### Exercise brief:
What lines in this listing contain the string "xorb"? Report each one by copying it.
::::::::
(** * nodeplayer: the queue orchestrator and the local backend

    A shallow embedding of the two JavaScript sources of the repository:
    the player core (hook dispatch, queue, now-playing slot, playback
    timer) and the [local] backend (metadata guessing, preparation,
    catalog search).

    Conventions of the embedding.
    - A JavaScript value is a [value]. A number is a double: an integer,
      another rational, an infinity or [NaN]; arithmetic rounds to the
      nearest double, ties to even, and a number prints as the shortest
      digits that read back as itself. The two zeros are one value. An
      object is a plain one, which prints as "[object Object]".
    - The module-level singleton [_playerState] is threaded explicitly
      through a state-and-exception monad [M]; a [TypeError] raised by a
      property read on [null] / [undefined], and the [ReferenceError]
      raised by the read of a variable that is bound nowhere, are the
      [Throw] outcome.
    - Backends and timers answer later, on the event loop: a call of
      [prepareSong] or [setTimeout] records the continuation in the world
      and the continuation runs when the environment delivers the event;
      a [prepareSong] is answered once.
    - [console.log] is left out, but not the property reads in its
      argument, which can throw.
    - [this] is what JavaScript binds it to: in the constructor of the
      backend and in the closures made there, the instance; in the arrow
      functions assigned to [Local.prototype], the [this] of the module
      scope. *)

From stdpp Require Import base option list gmap strings.
From Stdlib Require Import ZArith Lia Ascii QArith Qround Qabs.

Open Scope string_scope.
Open Scope list_scope.
Open Scope Z_scope.

(** ** JavaScript values *)

Module JS.

(** An integer is [Int]; a number that is not an integer is [Frac], its
    rational in lowest terms. *)
Inductive num : Type :=
| Int (z : Z)
| Frac (q : Q)
| Inf (negative : bool)
| NaN.

Inductive value : Type :=
| VUndefined
| VNull
| VBool (b : bool)
| VNum (n : num)
| VStr (s : string)
| VObj (ref : string).

#[global] Instance Q_leibniz_dec : EqDecision Q.
Proof. solve_decision. Defined.

#[global] Instance num_eq_dec : EqDecision num.
Proof. solve_decision. Defined.

#[global] Instance value_eq_dec : EqDecision value.
Proof. solve_decision. Defined.

Definition TypeError : string := "TypeError".
Definition ReferenceError : string := "ReferenceError".

(** *** Doubles *)

Definition of_Q (q : Q) : num :=
  let r := Qred q in
  if Z.pos (Qden r) =? 1 then Int (Qnum r) else Frac r.

Definition finite (n : num) : option Q :=
  match n with
  | Int z => Some (inject_Z z)
  | Frac q => Some q
  | Inf _ | NaN => None
  end.

Definition pow2 (e : Z) : Q := Qpower (inject_Z 2) e.
Definition pow10 (e : Z) : Q := Qpower (inject_Z 10) e.

Definition Qltb (a b : Q) : bool := negb (Qle_bool b a).

(** For [a > 0], the [e] with [2^e <= a < 2^(e+1)]. *)
Definition floor_log2 (a : Q) : Z :=
  let e := Z.log2 (Qnum a) - Z.log2 (Z.pos (Qden a)) in
  if Qle_bool (pow2 e) a then e else e - 1.

Definition round_half_even (x : Q) : Z :=
  let d := Z.pos (Qden x) in
  let f := Qnum x / d in
  match 2 * (Qnum x mod d) ?= d with
  | Lt => f
  | Gt => f + 1
  | Eq => if Z.even f then f else f + 1
  end.

(** The double nearest to a rational: 53 bits of mantissa, the least
    exponent -1022 (below it the doubles are evenly spaced), and
    infinity from [2^1024] on. *)
Definition round64 (q : Q) : num :=
  if Qeq_bool q 0 then Int 0
  else
    let a := Qabs q in
    let ulp := pow2 (Z.max (floor_log2 a) (-1022) - 52) in
    let v := (inject_Z (round_half_even (a / ulp)) * ulp)%Q in
    if Qle_bool (pow2 1024) v then Inf (Qltb q 0)
    else of_Q (if Qltb q 0 then (- v)%Q else v).

Definition negative (n : num) : bool :=
  match n with
  | Int z => z <? 0
  | Frac q => Qltb q 0
  | Inf s => s
  | NaN => false
  end.

Definition is_zero (n : num) : bool :=
  match n with
  | Int z => z =? 0
  | Frac q => Qeq_bool q 0
  | Inf _ | NaN => false
  end.

(** [a + b] *)
Definition num_add (a b : num) : num :=
  match finite a, finite b with
  | Some x, Some y => round64 (x + y)
  | _, _ =>
      match a, b with
      | NaN, _ | _, NaN => NaN
      | Inf s, Inf t => if Bool.eqb s t then Inf s else NaN
      | Inf s, _ | _, Inf s => Inf s
      | _, _ => NaN
      end
  end.

(** [a * b] *)
Definition num_mul (a b : num) : num :=
  match finite a, finite b with
  | Some x, Some y => round64 (x * y)
  | _, _ =>
      match a, b with
      | NaN, _ | _, NaN => NaN
      | _, _ =>
          if is_zero a || is_zero b then NaN
          else Inf (xorb (negative a) (negative b))
      end
  end.

(** [a / b]; a zero divisor is taken as [+0]. *)
Definition num_div (a b : num) : num :=
  match finite a, finite b with
  | Some x, Some y =>
      if Qeq_bool y 0 then
        if Qeq_bool x 0 then NaN else Inf (Qltb x 0)
      else round64 (x / y)
  | Some _, None => match b with NaN => NaN | _ => Int 0 end
  | None, Some _ =>
      match a with
      | NaN => NaN
      | _ => Inf (xorb (negative a) (negative b))
      end
  | None, None => NaN
  end.
(** * Job-Tracker: the resume-to-jobs pipeline of [ML_Logic_Complete.py]

    A shallow embedding of the keyword extractor, the recency classifier,
    the scrape coordinator and the upload route, with the properties the
    specification states about them.

    Conventions.
    - A Python [str] is a [string] holding one [ascii] per code point, so the
      texts covered are those whose code points lie below 256 (Latin-1).
      [str.lower], [str.split] and [in] are modelled exactly on that range.
    - A [dict] is a [gmap]; a [set] is a [gset]; iteration order of a set is
      left unspecified, and results built from one are only ever inspected
      through membership.
    - The outside world (spaCy, the search engine, the browser, the document
      decoders, the downstream server) is an [Env] record of oracles. Calls
      that can differ from one invocation to the next receive the history of
      events so far.
    - Exceptions are outcomes of the oracles; [try]/[except] is the [match]
      on them. [scrape_jobs] describes the runs of the coordinator that
      return: every exception of class [Exception] is taken by a handler.
      [scrape_jobs_interruptible] adds the raises outside that class
      ([KeyboardInterrupt], [SystemExit]), which no handler takes and which
      leave the coordinator at once. [print] is taken not to raise. *)

From Stdlib Require Import Ascii DecimalString.
From Stdlib Require String.
From stdpp Require Import gmap strings list fin_maps.

(** ** Python strings *)

Module PyStr.

(** Code point of a character. *)
Definition ord (c : ascii) : nat := nat_of_ascii c.

(** [c.isupper()] for a code point below 256: A-Z, and the Latin-1 capitals
    U+00C0-U+00DE without the multiplication sign U+00D7. *)
Definition isupper (c : ascii) : bool :=
  let n := ord c in
  ((65 <=? n) && (n <=? 90)) ||
  ((192 <=? n) && (n <=? 222) && negb (n =? 215)).

(** [c.lower()]: every capital below 256 has its small letter 32 above. *)
Definition lower_char (c : ascii) : ascii :=
  if isupper c then ascii_of_nat (ord c + 32) else c.

(** [s.lower()] *)
Fixpoint lower (s : string) : string :=
  match s with
  | EmptyString => EmptyString
  | String c s' => String (lower_char c) (lower s')
  end.

(** [c.isspace()] for a code point below 256:
    U+0009-U+000D, U+001C-U+0020, U+0085, U+00A0. *)
Definition isspace (c : ascii) : bool :=
  let n := ord c in
  ((9 <=? n) && (n <=? 13)) || ((28 <=? n) && (n <=? 32)) ||
  (n =? 133) || (n =? 160).

(** [s.startswith(p)] *)
Fixpoint startswith (p s : string) : bool :=
  match p, s with
  | EmptyString, _ => true
  | String _ _, EmptyString => false
  | String a p', String b s' => if ascii_dec a b then startswith p' s' else false
  end.

(** [needle in hay]: some suffix of [hay] starts with [needle]. *)
Fixpoint str_in (needle hay : string) : bool :=
  startswith needle hay ||
  match hay with
  | EmptyString => false
  | String _ hay' => str_in needle hay'
  end.

(** [s.split()]: the maximal runs of non-whitespace characters, in order.
    [cur] is the run being read. *)
Fixpoint split_go (cur : string) (s : string) : list string :=
  match s with
  | EmptyString => if String.eqb cur "" then [] else [cur]
  | String c s' =>
      if isspace c
      then (if String.eqb cur "" then [] else [cur]) ++ split_go "" s'
      else split_go (cur +:+ String c "") s'
  end.

Definition split (s : string) : list string := split_go "" s.

(** [f"{i}"] for a natural number: its decimal digits. *)
Definition str_of_nat (i : nat) : string :=
  NilZero.string_of_uint (Nat.to_uint i).

(** [s.split(sep)[-1]] for a one-character separator: what follows the
    last [sep], the whole of [s] when there is none. *)
Fixpoint split_last (sep : ascii) (s : string) : string :=
  match s with
  | EmptyString => EmptyString
  | String c s' =>
      if existsb (fun d => if ascii_dec d sep then true else false)
                 (String.list_ascii_of_string s')
      then split_last sep s'
      else if ascii_dec c sep then s' else s
  end.

(** The specification of [in]: [needle] occurs in [hay] at some offset. *)
Definition occurs (needle hay : string) : Prop :=
  ∃ pre post, hay = pre +:+ needle +:+ post.

End PyStr.

Import PyStr.

(** ** The recency classifier *)

(** [any(p(x) for x in xs)] *)
Definition any {A} (p : A → bool) (xs : list A) : bool := existsb p xs.
Global Arguments any : simpl never.

(** [range(a, b)] *)
Definition range (a b : nat) : list nat := seq a (b - a).

(** [is_recent_job_posting]. The unused local [today] is dropped. *)
Definition is_recent_job_posting (text : string) : bool :=
  let text_lower := lower text in
  if str_in "just posted" text_lower || str_in "new" text_lower
     || str_in "24 hours" text_lower
  then true
  else
    any (fun i => str_in (str_of_nat i +:+ " day") text_lower
                  || str_in (str_of_nat i +:+ "d") text_lower)
        (range 1 8).

(** ** The keyword extractor *)

(** What spaCy hands back: the entities of a parsed document. *)
Module Spacy.
Record Entity := { text : string; label_ : string }.
End Spacy.

(** The interpreter-wide [nlp]: the loaded model, or [None] when loading
    raised [OSError] at start-up. *)
Definition Nlp : Type := option (string → list Spacy.Entity).

Definition tech_skills : list string :=
  ["Python"; "JavaScript"; "React"; "Angular"; "Vue"; "Node.js";
   "SQL"; "MongoDB"; "AWS"; "Azure"; "Docker"; "Kubernetes";
   "Machine Learning"; "Data Science"; "API"; "FastAPI"].

(** [[ent.text for ent in doc.ents if ent.label_ in (...)]] *)
Definition general_keywords (ents : list Spacy.Entity) : list string :=
  Spacy.text <$>
    filter (λ ent, Spacy.label_ ent ∈ ["ORG"; "GPE"; "PRODUCT"; "JOB"]) ents.

(** The loop filling [found_skills]. *)
Definition found_skills (resume_text : string) : gset string :=
  foldl (λ found skill,
           if str_in (lower skill) (lower resume_text)
           then found ∪ {[skill]} else found)
        ∅ tech_skills.

(** The final filter's condition, [len(kw.split()) > 1 or len(kw) > 3]. *)
Definition long_enough (kw : string) : Prop :=
  1 < length (split kw) ∨ 3 < String.length kw.

Definition extract_keywords_from_resume (nlp : Nlp) (resume_text : string)
  : list string :=
  match nlp with
  | None => ["Fallback"; "NLP Error"]
  | Some nlp =>
      let doc := nlp resume_text in
      let all_keywords :=
        elements (list_to_set (general_keywords doc
                               ++ elements (found_skills resume_text))
                  : gset string) in
      filter long_enough all_keywords
  end.

(** ** The outside world *)

(** The exception classes the coordinator's handlers tell apart. *)
Inductive exn := TimeoutException | WebDriverException | OtherException.

(** One run of the [search(...)] generator: it yields URLs one at a time and
    ends by running out or by raising. *)
Inductive search_run :=
| Yield (url : string) (rest : search_run)
| StopIteration
| SearchRaises (e : exn).

(** [driver.get(url)] followed by reading and parsing [driver.page_source]:
    the text of the page, or the exception raised on the way. *)
Inductive page_load :=
| PageText (page : string)
| GetRaises (e : exn).

(** [requests.post(...)]: a response with its status code, or a
    [RequestException] with its message. *)
Inductive post_result :=
| Response (status_code : Z)
| RequestException (e : string).

(** What the pipeline does to the outside world, in order. *)
Inductive event :=
| EvExtract (resume_text : string)
| EvChrome (started : bool)
| EvSearch (query : string)
| EvGet (url : string)
| EvQuit
| EvPost (payload : gmap string (list string)).

Global Instance event_eq_dec : EqDecision event.
Proof. solve_decision. Defined.

Record Env := {
  nlp : Nlp;
  (** [webdriver.Chrome(options=...)] returns a driver *)
  chrome : list event → bool;
  (** [search(query, num_results=5, lang="en")] *)
  search : list event → string → search_run;
  (** [driver.get(url)] and the text of the rendered page *)
  get : list event → string → page_load;
  (** [PyPDF2.PdfReader(...)] and [extract_text] of each page;
      [None] when any of it raises *)
  pdf_pages : list Byte.byte → option (list string);
  (** [docx2txt.process(...).decode("utf-8")]; [None] when it raises *)
  docx_text : list Byte.byte → option string;
  (** [bytes.decode("utf-8")]; [None] for [UnicodeDecodeError] *)
  decode_utf8 : list Byte.byte → option string;
  (** [requests.post(GO_SERVER_URL, json=..., timeout=30)] *)
  post : list event → gmap string (list string) → post_result;
}.
(** ** Further properties the specification lists *)

(** X1. Without a W3C payload, that is when [w3cCapabilities] is not a
    plain dictionary with an [alwaysMatch] or a [firstMatch] key, the call
    returns the error [W3C capabilities should be provided] with every
    other field unset, whatever the legacy capabilities are, and changes
    nothing. *)
Theorem parseCapsForInnerDriver_missing_W3C
    (E : Collaborators) (jsonwpCapabilities w3cCapabilities : loc)
    (constraints : value) (defaultCapabilities : loc) (w : world)
    (jsonwp w3c defaults : value) :
  store w !! jsonwpCapabilities = Some jsonwp ->
  store w !! w3cCapabilities = Some w3c ->
  store w !! defaultCapabilities = Some defaults ->
  hasW3C E w3c = false ->
  parseCapsForInnerDriver E jsonwpCapabilities w3cCapabilities constraints
    defaultCapabilities w
  = (Returned {| desiredCaps := None;
                 processedJsonwpCapabilities := None;
                 processedW3CCapabilities := None;
                 protocol := PROTOCOLS_W3C E;
                 error := Some (Error "W3C capabilities should be provided") |},
     w).
Proof. intros Hj Hw Hd Hhas. exact (parseCaps_missing E _ _ _ _ w _ _ _ Hj Hw Hd Hhas). Qed.

Lemma parseCapsForInnerDriver_missing_W3C_witness :
  parseCapsForInnerDriver Sample.collaborators 0 1 VUndefined 2
    (World [ VObj [("platformName", VStr "iOS")]; VNull; VUndefined ] [])
  = (Returned {| desiredCaps := None;
                 processedJsonwpCapabilities := None;
                 processedW3CCapabilities := None;
                 protocol := "W3C";
                 error := Some (Error "W3C capabilities should be provided") |},
     World [ VObj [("platformName", VStr "iOS")]; VNull; VUndefined ] []).
Proof.
  apply (parseCapsForInnerDriver_missing_W3C Sample.collaborators 0 1 VUndefined 2
           (World [ VObj [("platformName", VStr "iOS")]; VNull; VUndefined ] [])
           (VObj [("platformName", VStr "iOS")]) VNull VUndefined);
    reflexivity.
Defined.

(** X2. When the supplied arguments or the constraints are empty,
    [parseDriverPluginArgs] returns [args] itself and changes nothing. *)
Theorem parseDriverPluginArgs_short_circuit
    (E : Collaborators) (args driverPluginArgs argsConstraints : loc) (w : world)
    (suppliedArgs constraints : value) :
  store w !! driverPluginArgs = Some suppliedArgs ->
  store w !! argsConstraints = Some constraints ->
  Lodash.isEmpty suppliedArgs || Lodash.isEmpty constraints = true ->
  parseDriverPluginArgs E args driverPluginArgs argsConstraints w = (Returned args, w).
Proof.
  intros Hs Hc Hempty. unfold parseDriverPluginArgs.
  rewrite (bind_read _ suppliedArgs), (bind_read _ constraints) by assumption.
  now rewrite Hempty.
Qed.

Lemma parseDriverPluginArgs_short_circuit_witness :
  parseDriverPluginArgs Sample.collaborators 0 1 2
    (World [ VObj [("a", VNum 1)]; VObj []; VObj [("b", VObj [])] ] [])
  = (Returned 0, World [ VObj [("a", VNum 1)]; VObj []; VObj [("b", VObj [])] ] []).
Proof.
  apply (parseDriverPluginArgs_short_circuit Sample.collaborators 0 1 2
           (World [ VObj [("a", VNum 1)]; VObj []; VObj [("b", VObj [])] ] [])
           (VObj []) (VObj [("b", VObj [])]));
    reflexivity.
Defined.

Lemma removeAppiumPrefix_unprefixed (k : string) :
  Js.startsWith k "appium:" = false -> removeAppiumPrefix k = k.
Proof. intros Hk. unfold removeAppiumPrefix. simpl String.append. now rewrite Hk. Qed.

Lemma fixedCaps_unprefixed (o acc : props) :
  Forall (fun k => Js.startsWith k "appium:" = false) (Js.keys o) ->
  fold_left (fun fixedCaps p => Js.set (removeAppiumPrefix (fst p)) (snd p) fixedCaps) o acc
  = Js.assignPairs acc o.
Proof.
  unfold Js.assignPairs. revert acc.
  induction o as [|[k v] o IH]; intros acc Hall; [reflexivity|].
  inversion Hall as [|? ? Hk Hrest]; subst. simpl.
  unfold removeAppiumPrefix at 2. simpl String.append. rewrite Hk.
  apply IH, Hrest.
Qed.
::::::::
### Written response:
          else Inf (xorb (negative a) (negative b))
      | _ => Inf (xorb (negative a) (negative b))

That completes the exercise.